Halfway through their tenancy, they noticed the living room ceiling was dripping. After weeks of poor communication with the estate agents, a contractor was eventually sent to evaluate the damage and they said it was no longer safe to go into that bathroom, as there was a chance the floor would collapse. This led to the students sharing one bathroom between them for several months.

It was only after seeking legal action that the landlord finally responded and repaired the entire bathroom.

The student also struggled with the constant cold in the house even with the radiators turned on, due to the combination of high concrete ceilings and poor insulation.

Eventually, all of them got sick during the snowstorm in December that year, particularly Annabelle’s boyfriend, Elliot. When the students inspected his room, they found a separation of about four inches between his wall and the floor, which was constantly letting in cold air.

An asthmatic, Elliot allegedly contracted a mild form of pneumonia as a result, and was prescribed steroids and antibiotics to treat his condition.

“You just can’t concentrate when you’re that unwell,” Annabelle said. “It still impacted him when he finished the medication for a few weeks.”

After threatening legal action again, [the students] received their deposits back in full

Later in the year, Anabelle sought help from the council. She praised how quickly they responded to her request and sorted things out with the landlord as they instructed the landlord to fix the problems immediately.

This caused the landlord to angrily text Annabelle, asking her why she went to the council instead of going to him.

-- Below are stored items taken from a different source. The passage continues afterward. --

(* ===== verification/Prelude.v ===== *)
(** * riscv-baremetal-demo: a verification library

    The repository holds bare-metal RISC-V programs for QEMU's virt board:
    a UART driver, a cooperative and two preemptive schedulers, a virtio
    block driver, a two-hart bring-up, a command shell, and a collection of
    small programs that measure one architectural behaviour each and print a
    verdict.  Every program is one [main] over the shared driver src/uart.c;
    some have a trap entry in assembly.

    ** Parts and files

    - Prelude.v: machine words ([u64], [u32], ...), the program monad
      [prog W A] with outcomes [Ret], [Park] (the hart waits forever),
      [Undef] (behaviour C leaves undefined, an index out of range, a
      division by zero) and [NoFuel], loops, arrays, text, the [world] of a
      program (UART, other hardware, its own globals).
    - Uart.v: src/uart.c.  The device is a class ([UartDev]) with the 16550's
      promises as laws ([UartSpec]); [LogUart] and [SlowUart] satisfy them.
    - Asm.v: register file, memory, CSRs and the instructions of the .S files
      that are modelled.  Switch.v: src/switch.S.  Trap.v: src/preempt/trap.S,
      src/smode/strap.S, src/smode/sboot.S.
    - Sched.v: src/sched.c, src/tasks.c, src/main.c; a task is a coroutine.
    - Hart.v: MMIO and CSR accesses ([HartDev]), the CLINT's laws.  Run.v and
      View.v: rules to execute programs symbolically, on the hardware state
      itself ([runs]) or on what a law class lets one see of it ([vruns]).
    - Preempt.v: src/preempt/ (psched.c, clint.c, ptasks.c, pmain.c).  A run
      is a script of slices: how far each task got and when the next timer
      interrupt came.
    - Smode.v: src/smode/ in its two builds (delegated S-mode, M-mode) and
      with or without Sstc.
    - Virtio.v: src/virtio-blk/ (transport, blk.c, bmain.c) against a device
      class that follows descriptor chains.
    - Shell.v: src/shell/ (cmds.c, sh_main.c, trap.S).
    - Smp.v: src/smp/, two harts as programs of atomic actions interleaved by
      an arbitrary schedule.  SmpLive.v: its liveness under fair schedules.
    - Pmp.v: the PMP as the privileged specification describes it, and the
      probe and record pattern of the PMP programs; the hart is a class
      ([PmpSpec]) with [RefHart] as an instance.  PmpDenial.v: src/pmp/,
      src/pmp-lock-bit/.  PmpRange.v: src/pmp-tor/, src/pmp-napot-size/.
      PmpEdge.v: src/pmp-tor-top/, src/pmp-tor-bottom/, src/pmp-na4-match/,
      src/pmp-na4-low-edge/.  PmpTor.v: the theorems on the two TOR ones.
    - Sv39.v: the Sv39 walk, the tables of src/sv39/sv39_main.c as stores to
      memory and what they translate.  Sv39Main.v: that program, its S-mode
      phase with every data access walked, on a hart class ([Sv39Spec]) with
      the reference hart as an instance.
    - PmpMprv.v: src/pmp-napot-match/, probes made with [mstatus.MPRV] set.
      PmpPriority.v: src/pmp-priority/, which drops to S-mode with [sret] and
      comes back through its trap entry twice.
    - Atomics.v: src/lrsc-histogram/, src/sc-fail/, src/lrsc-store-invalidate/
      and src/amo-add-atomicity/ on a hart class with the A extension.
    - Warl.v: src/menvcfg-stce-write/, src/menvcfg-pbmte-write/,
      src/menvcfg-cbie-write/ and src/menvcfg-cbze-write/ on harts whose CSRs
      legalise writes in any way.  CsrProbes.v: src/misa-readonly/,
      src/misa-mxl-warl/, src/mideleg-warl/, src/mstatus-mprv-readback/,
      src/mscratch-csrrw/ and src/mie-write-readback/ on the same harts.
      EcallProbes.v: src/medeleg-mask/, src/mcause-warl/ and src/sepc-warl/,
      which also take M-mode traps.  TvecProbe.v: src/mtvec-mode-war/.
    - IntProbes.v: src/sip-write-probe/, src/sip-ssip/, src/sie-stie-write/ and
      src/mip-msip-write/ on a hart class whose sip and sie are views of mip
      and mie through mideleg ([IntSpec], with [IntHart] as an instance).
    - Isa.v: the instruction experiments src/andi-mask12/,
      src/sltiu-zero-test/, src/addiw-sextw/, src/auipc-pcread/,
      src/load-sign-ext/, src/blt-bltu-addr/ and src/jalr-clears-bit0/; their
      inline assembly runs on an interpreter of RV64 instructions.
    - TrapIsa.v: that interpreter with CSRs, access faults, breakpoints and
      [mret], so that an asm block and the trap entry it ends up in run
      together.  TrapProbes.v: src/mepc-resume-skip/.  TripProbes.v:
      src/mtval-fault-address/.  EbtProbe.v: src/ebreak-tripwire/.

    A C function is a definition of the same name; its statics are a record;
    a volatile access, a CSR instruction or an [ecall] is one action of the
    monad.  Addresses the linker chooses, the code after a label, registers at
    a trap and the timing of interrupts are parameters, and the theorems hold
    for all of them that meet the stated layout conditions.

    ** What the theorems show

    - UART: strings and numerals sent byte for byte, buffers never overrun.
    - Schedulers: termination, strict round robin for every timing, saved and
      restored contexts, the complete console output of the mains; the values
      the trap entry loses ([t1]).
    - Virtio: initialisation, the write/read round trip on the disk, the ring
      layout, time-outs and error paths.
    - SMP: mutual exclusion and whole lines under every interleaving; under
      every fair schedule both harts finish.
    - Shell: refinement of a line-by-line specification, the bounds of the
      line editor, and why the register dump works only once.
    - PMP programs: on every hart that implements PMP the program prints its
      whole log and passes; regions end at the byte the encoding says, locked
      entries survive every write, refused accesses have no effect, and the
      lowest-numbered matching entry decides.
    - Sv39: for every 64-bit address the tables translate as intended or
      fault; the program stores and loads through its mapped page and takes
      its three page faults, and passes.

    - Atomics: retry loops end and every attempt is counted, stores without a
      reservation fail without effect, no addition is lost.
    - CSR probes: for every way the registers may legalise, the whole log and
      exactly which harts pass; three programs reject conforming harts.
    - Interrupt registers: writes through sip, sie, mip and mideleg change
      exactly what delegation allows; the whole logs and exactly which harts
      pass.  On the registers of QEMU's hart they are the recorded logs.
    - Instruction experiments: the idioms for all 64-bit inputs and all
      operand registers, the printed logs, and the register choice that the
      jalr block wrongly permits.
    - Trap experiments: each planted fault or breakpoint traps once at its own
      address and resumes behind it, the trap entries that save their
      registers give all of them back, the whole log, and the register the
      entry of mepc-resume-skip overwrites behind the compiler's back.

    ** Bounds and fuel

    Polling loops run on [uart_fuel] or [hw_fuel], which the device laws
    bound from below, so each theorem states that the program returns or
    parks, never that it returns if it returns.  [read_line] takes the number
    of characters it may read; any number above the typed length gives the
    same result.  Counted loops are lists of their indices.  A block of
    assembly runs for at most [asm_fuel] or [trap_fuel] instructions, more than
    any of them executes with its trap.

    ** Not modelled

    boot.S and the linker script (programs start at [main] with BSS zero);
    the C compiler (statements are executed in order; registers across an
    [ecall] are a parameter); caches and weak memory (Smp.v assumes
    sequential consistency, the code fences its flags); the TLB, instruction
    fetches and stack accesses of the S-mode phase of the Sv39 test; the
    remaining measurement programs, which need a model of the floating-point
    unit, the TLB, delegation, counters or interrupt timing. *)

From Stdlib Require Import ZArith Lia String Ascii.
From stdpp Require Import base list gmap.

In a meeting with the landlord, he refused the tenants any compensation saying that he felt that the house was “fine”, and that whoever told them to avoid entering the bathroom with wood rot was lying to them. In the end, only two of the students got compensation of about £50 each.

At the end of the tenancy, Annabelle and her housemates cleaned the house meticulously, but the landlord said it was still inadequate and charged them for cleaning, up to approximately £1,500. She was then sent an inventory for all the things the estate agent and the landlord felt the students were responsible for.

She said: “Literally the most ridiculous stuff was in it. It wasn’t dirty and they tried to blame us for loads of things.”

Annabelle then spent the first half of her term abroad in her third year going through the inventory and highlighting all the discrepancies, refuting a majority of the charges. After threatening legal action again, they received their deposits back in full.

Annabelle praised the Warwick Accommodation team in Leamington as they were the ones who suggested the students to seek help from the council, but said that the team on campus weren’t as good.

“There just wasn’t as much advice. When we went in they gave us information about the wrong thing,” she stated.

Speaking to her boyfriend, he felt that whilst the SU Housing and Advice Team were approachable, it didn’t appear that they have any preventative measures in place which protect students from abusive landlords.